● Dataset excerpts
*** Block opens ***

(** Between two events the tracking effect has nothing left to record,
    unless the previous value of the session is NaN. *)
Lemma reachableScreen_settled s :
  reachableScreen s ->
  (forall v, previousValue (calculatorState s) = Some v -> isNaN v = false) ->
  trackEffect s = s.
Proof.
  assert (T : forall x,
             (forall v, previousValue (calculatorState x) = Some v ->
                        isNaN v = false) ->
             trackEffect (trackEffect x) = trackEffect x).
  { intros x N.
    assert (K : forall u,
               trackEffect {| calculatorState := calculatorState x;
                              undoRedo := u;
                              prevStateRef := Some (calculatorState x) |}
               = {| calculatorState := calculatorState x;
                    undoRedo := u;
                    prevStateRef := Some (calculatorState x) |}).
    { intros u. unfold trackEffect. cbn [prevStateRef calculatorState].
      rewrite (stateChanged_self _ N). reflexivity. }
    destruct (prevStateRef x) as [p |] eqn:P.
    - destruct (stateChanged p (calculatorState x)
                && negb (error (calculatorState x)))%bool eqn:C.
      + assert (E : trackEffect x
                    = {| calculatorState := calculatorState x;
                         undoRedo :=
                           useUndoRedo.pushState (calculatorState x)
                             (undoRedo x);
                         prevStateRef := Some (calculatorState x) |})
          by (unfold trackEffect; rewrite P, C; reflexivity).
        rewrite E. apply K.
      + assert (E : trackEffect x = x)
          by (unfold trackEffect; rewrite P, C; reflexivity).
        rewrite E. exact E.
    - assert (E : trackEffect x
                  = {| calculatorState := calculatorState x;
                       undoRedo := undoRedo x;
                       prevStateRef := Some (calculatorState x) |})
        by (unfold trackEffect; rewrite P; reflexivity).
      rewrite E. apply K. }
  intros R N. destruct R as [| mode ev s s' R D].
  - unfold mounted in *. apply T.
    rewrite trackEffect_calculatorState in N. exact N.
  - unfold dispatch in D.
    destruct (match ev with
              | Press i =>
                  normal (setCalculatorState (handle mode i (calculatorState s)) s)
              | Undo => handleUndo s
              | Redo => handleRedo s
              | SelectHistory d e =>
                  normal (setCalculatorState (handleHistoryItemSelect d e) s)
              end) as [x |]; [| discriminate].
    injection D as <-. apply T.
    rewrite trackEffect_calculatorState in N. exact N.
Qed.

End UndoFacts.

(** X18.  Undo brings back what was shown before the last change.  On a
    screen reached from the mounted one that shows no error, let an input
    or the choice of a history item change the display without leaving an
    error.  Then the undo that follows does not fault, and the session
    state it restores has the display, the operation and the previous
    value (up to [===]) that the session had before the change. *)
Theorem undo_restores_display_before_change :
  forall (mode mode' : CalculatorMode) (ev : CalculatorScreen.Event)
         (s s1 : CalculatorScreen.Screen),
    CalculatorScreen.reachableScreen s ->
    ev <> CalculatorScreen.Undo -> ev <> CalculatorScreen.Redo ->
    s.(CalculatorScreen.calculatorState).(error) = false ->
    CalculatorScreen.dispatch mode ev s = normal s1 ->
    s1.(CalculatorScreen.calculatorState).(error) = false ->
    s1.(CalculatorScreen.calculatorState).(display)
    <> s.(CalculatorScreen.calculatorState).(display) ->
    exists s2,
      CalculatorScreen.dispatch mode' CalculatorScreen.Undo s1 = normal s2
      /\ same_tracked s2.(CalculatorScreen.calculatorState)
                      s.(CalculatorScreen.calculatorState).
Proof.
  intros mode mode' ev s s1 R NU NR E D E1 N.
  pose proof (reachableScreen_ok s R) as OK.
  pose proof (reachableScreen_tracks s R) as T.
  assert (X : exists c1,
             s1 = CalculatorScreen.trackEffect
                    (CalculatorScreen.setCalculatorState c1 s)).
  { unfold CalculatorScreen.dispatch in D.
    destruct ev as [i | | | d e]; try congruence;
      injection D as <-; eexists; reflexivity. }
  destruct X as (c1 & ->).
  rewrite trackEffect_calculatorState in E1, N.
  cbn [CalculatorScreen.setCalculatorState CalculatorScreen.calculatorState]
    in E1, N.
  exact (undo_after_change mode' c1 s OK T E E1 N).
Qed.

Lemma undo_restores_display_before_change_witness :
  exists s2,
    CalculatorScreen.dispatch checkbook CalculatorScreen.Undo typed_five
    = normal s2
    /\ same_tracked s2.(CalculatorScreen.calculatorState)
                    CalculatorScreen.mounted.(CalculatorScreen.calculatorState).
Proof.
  apply (undo_restores_display_before_change checkbook checkbook
           (CalculatorScreen.Press (CalculatorScreen.Digit "5"))
           CalculatorScreen.mounted typed_five).
  - exact CalculatorScreen.screen_mounted.
  - discriminate.
  - discriminate.
  - reflexivity.
  - vm_compute. reflexivity.
  - vm_compute. reflexivity.
  - vm_compute. discriminate.
Defined.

*** Block closes ***

● What to work on
For each line above that contains the word "pose", copy that line.

● Response to the task
  pose proof (reachableScreen_ok s R) as OK.
  pose proof (reachableScreen_tracks s R) as T.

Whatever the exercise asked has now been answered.